It is the settled law of this State, that the privilege of filing a lis pendens may be used only as a shield for the protection of the bona fide rights of a plaintiff in real property, but that such privilege ceases when the Us pendens is used as a sword against the owner of the realty (Israelson v. Bradley, 308 N. Y. 511, 516). And section 123 of the Civil Practice Act empowers the court to vacate a lis pendens in a case where the plaintiff “ does not commence or prosecute the action in good faith” or where the plaintiff “unreasonably neglects to proceed”. (Manarrow Realties v. Conrad Corp., 222 App. Div. 652.)
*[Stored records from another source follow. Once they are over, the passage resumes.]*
(* ===== verification/DeepClasses.v ===== *)
(** Classes of the C++ notes that own character arrays, as instances of [OwnsArrays]:
    [StringBad] and the program [vegnews.cpp], [SString], [Demo] and [BaseDMA] with
    [HasDMA] ([src/cpp/cpp_class], files named at each module).  Lengths are [int]s that
    hold the length of a text in memory. *)

From S2P Require Import Prelude CppHeap DeepCopy.
From stdpp Require Import pretty.
From Stdlib Require Import Ascii.

Definition quote : string := String (ascii_of_nat 34) "".
Definition quoted (s : cstr) : string := quote +:+ String.string_of_list_ascii s +:+ quote.

(** * strngbad.h, strngbad.cpp *)

Module StringBad.
Record obj := Obj { str : nat; len : nat }.

(** [num_strings++] and the line the constructors print. *)
Definition created (o : obj) (h : Heap ascii) (w : world) : option (obj * world) :=
  let n := (w_count w + 1)%Z in
  s ← c_str (str o) h;
  Some (o, World h n (w_out w ++ [pretty n +:+ ": " +:+ quoted s +:+ " object created."])).

Definition StringBad_cstr (s : cstr) (w : world) : option (obj * world) :=
  let len := length s in
  '(p, h) ← new_copy (S len) s (w_heap w); created (Obj p len) h w.
Definition StringBad_default (w : world) : option (obj * world) :=
  '(p, h) ← new_copy (S 3) (String.list_ascii_of_string "C++") (w_heap w); created (Obj p 3) h w.
Definition StringBad_copy (sb : obj) (w : world) : option (obj * world) :=
  s ← c_str (str sb) (w_heap w);
  '(p, h) ← new_copy (S (len sb)) s (w_heap w); created (Obj p (len sb)) h w.
Definition StringBad_destroy (o : obj) (w : world) : option world :=
  s ← c_str (str o) (w_heap w);
  let n := (w_count w - 1)%Z in
  h ← delete_array (Some (str o)) (w_heap w);
  Some (World h n (w_out w ++ [quoted s +:+ " object deleted, " +:+ pretty n +:+ " left."])).
Definition StringBad_assign (self : bool) (o sb : obj) (w : world) : option (obj * world) :=
  if self then Some (o, w)
  else h ← delete_array (Some (str o)) (w_heap w);
       s ← c_str (str sb) h;
       '(p, h) ← new_copy (S (len sb)) s h;
       Some (Obj p (len sb), World h (w_count w) (w_out w)).
(** [operator<<]. *)
Definition StringBad_print (o : obj) (w : world) : option string :=
  s ← c_str (str o) (w_heap w); Some (String.string_of_list_ascii s).

Definition holds (h : Heap ascii) (o : obj) (s : cstr) : Prop := has_text h (str o) s ∧ len o = length s.

(** The trace of a constructor and of the destructor. *)
Definition tells_new (s : cstr) (t : trace) : trace :=
  ((t.1 + 1)%Z, t.2 ++ [pretty (t.1 + 1)%Z +:+ ": " +:+ quoted s +:+ " object created."]).
Definition tells_gone (s : cstr) (t : trace) : trace :=
  ((t.1 - 1)%Z, t.2 ++ [quoted s +:+ " object deleted, " +:+ pretty (t.1 - 1)%Z +:+ " left."]).

(** A constructor, from any text. *)
Lemma stringbad_build_run s n w :
  text_ok s → n = length s →
  ∃ o w', ('(p, h) ← new_copy (S n) s (w_heap w); created (Obj p n) h w) = Some (o, w') ∧
    replaces (w_heap w) (w_heap w') [] [str o] ∧ holds (w_heap w') o s ∧
    trace_of w' = tells_new s (trace_of w).
Proof.
  intros Hs ->. destruct (new_copy_run (S (length s)) s (w_heap w) Hs) as (p & h & -> & Hr & Ht); [lia|].
  cbn [mbind option_bind]. unfold created. simpl. rewrite (has_text_c_str _ _ _ Ht).
  eexists _, _. split_all; [done|done|done|done].
Qed.

#[global] Program Instance StringBad_owns : OwnsArrays obj cstr := {|
  arrays o := [str o];
  DeepCopy.holds := holds;
  value_ok := text_ok;
  construct := StringBad_cstr;
  copy := StringBad_copy;
  destroy := StringBad_destroy;
  assign := StringBad_assign;
  show := StringBad_print;
  can_assign := true;
  can_show := true;
  DeepCopy.tells_new := tells_new;
  DeepCopy.tells_gone := tells_gone;
  tells_assign _ _ t := t;
  value_text := String.string_of_list_ascii
|}.
Next Obligation.
  intros h o v [Ht _]. split; [apply Ht|]. intros p ->%list_elem_of_singleton. by eapply has_text_alloc.
Qed.
Next Obligation.
  intros h h' o v [Ht Hl] Hf. split; [|done]. apply (has_text_frame h); [done|]. apply Hf. left.
Qed.
Next Obligation. intros v w Hv. by apply stringbad_build_run. Qed.
Next Obligation.
  intros o v w [Ht Hl]. unfold StringBad_copy. rewrite (has_text_c_str _ _ _ Ht).
  apply stringbad_build_run; [apply Ht|done].
Qed.
Next Obligation.
  intros o v w [Ht Hl]. unfold StringBad_destroy. rewrite (has_text_c_str _ _ _ Ht).
  destruct (has_text_alloc _ _ _ Ht) as [l Hp].
  destruct (replaces_delete _ _ _ Hp) as (h & Hd & Hr). cbn [mbind option_bind]. rewrite Hd.
  eexists. split_all; [done|done|done].
Qed.
Next Obligation. done. Qed.
Next Obligation.
  intros o o2 v v2 w _ [Ht Hl] [Ht2 Hl2] Hd. unfold StringBad_assign.
  destruct (has_text_alloc _ _ _ Ht) as [l Hp].
  destruct (replaces_delete _ _ _ Hp) as (h & -> & Hr). cbn [mbind option_bind].
  assert (has_text h (str o2) v2) as Ht2'.
  { apply (has_text_kept _ _ _ _ _ _ Ht2 Hr). intros He%list_elem_of_singleton.
    apply (Hd (str o)); [left|]. rewrite <- He. left. }
  rewrite (has_text_c_str _ _ _ Ht2'), Hl2. cbn [mbind option_bind].
  destruct (new_copy_run (S (length v2)) v2 h) as (p & h2 & -> & Hr2 & Ht3); [apply Ht2|lia|].
  eexists _, _. split_all; [done| |done|done].
  apply (replaces_app _ _ _ _ _ _ _ Hr Hr2). by intros q ?%not_elem_of_nil.
Qed.
Next Obligation.
  intros o v w _ [Ht _]. unfold StringBad_print. by rewrite (has_text_c_str _ _ _ Ht).
Qed.
End StringBad.

(** * strng.h, strng.cpp *)

Module SString.
Record obj := Obj { mStr : nat; mSize : nat }.

(** The default constructor leaves the array as it is. *)
Definition SString_default (w : world) : option (obj * world) :=
  let '(p, h) := new_array (S 10) (w_heap w) in
  Some (Obj p 10, World h (w_count w + 1) (w_out w)).
Definition SString_cstr (s : cstr) (w : world) : option (obj * world) :=
  let mSize := length s in
  '(p, h) ← new_copy (S mSize) s (w_heap w);
  Some (Obj p mSize, World h (w_count w + 1) (w_out w)).
Definition SString_copy (ss : obj) (w : world) : option (obj * world) :=
  s ← c_str (mStr ss) (w_heap w);
  '(p, h) ← new_copy (S (mSize ss)) s (w_heap w);
  Some (Obj p (mSize ss), World h (w_count w + 1) (w_out w)).
(** The destructor does not count. *)
Definition SString_destroy (o : obj) (w : world) : option world :=
  h ← delete_array (Some (mStr o)) (w_heap w); Some (World h (w_count w) (w_out w)).
(** [delete], not [delete[]], of an array is undefined. *)
Definition delete_scalar (p : nat) (h : Heap ascii) : option (Heap ascii) := None.
Definition SString_assign (self : bool) (o ss : obj) (w : world) : option (obj * world) :=
  if self then Some (o, w)
  else h ← delete_scalar (mStr o) (w_heap w);
       s ← c_str (mStr ss) h;
       '(p, h) ← new_copy (S (mSize ss)) s h;
       Some (Obj p (mSize ss), World h (w_count w) (w_out w)).
(** [operator<<] prints and then flows off its end without a [return]. *)
Definition SString_print (o : obj) (w : world) : option string :=
  s ← c_str (mStr o) (w_heap w); None.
The raison d’etre of the doctrine of lis pendens rests upon reasons of public policy. (Danziger v. Simonson, 116 N. Y. 329, 334.) Unless the cause of action comes within the terms of the statute, the Us pendens will be cancelled on motion; the right to file is statutory and strict compliance is necessary. (Cohen v. Biber, 123 App. Div. 528.)
The court is of the opinion, that it is not the bona fide purpose of this action to recover a judgment affecting the title to or the possession, use or enjoyment of real property. An examination of the allegations of the amended complaint herein fails to show that the action is one to recover such a judgment. It sets forth a purported cause of action at law for money damages and for fraud arising out of an alleged breach of contract. It is true the prayer for relief demands relief by the impression of an equitable lien (or trust) and other equitable relief. But the cases have consistently held that “ It is not the title of the action nor the prayer for judgment but the facts set out in the complaint which determine the kind and character of action. The action cannot be made an equitable one by the demand for relief if no facts are stated in the complaint which would justify equitable relief. ’ ’ (Sayer v. Wilstrop, 200 App. Div. 364, 371; Brox v. Riker, 56 App. Div. 388; Richards v. Chuba, 195 Misc. 732; Schwartz v. Ryder, 99 N. Y. S. 2d 491; Behrens v. Sturges, 121 App. Div. 746; Gross v. Price, 283 App. Div. 1107.) It is fundamental that a recovery must be secundum allegata et probata.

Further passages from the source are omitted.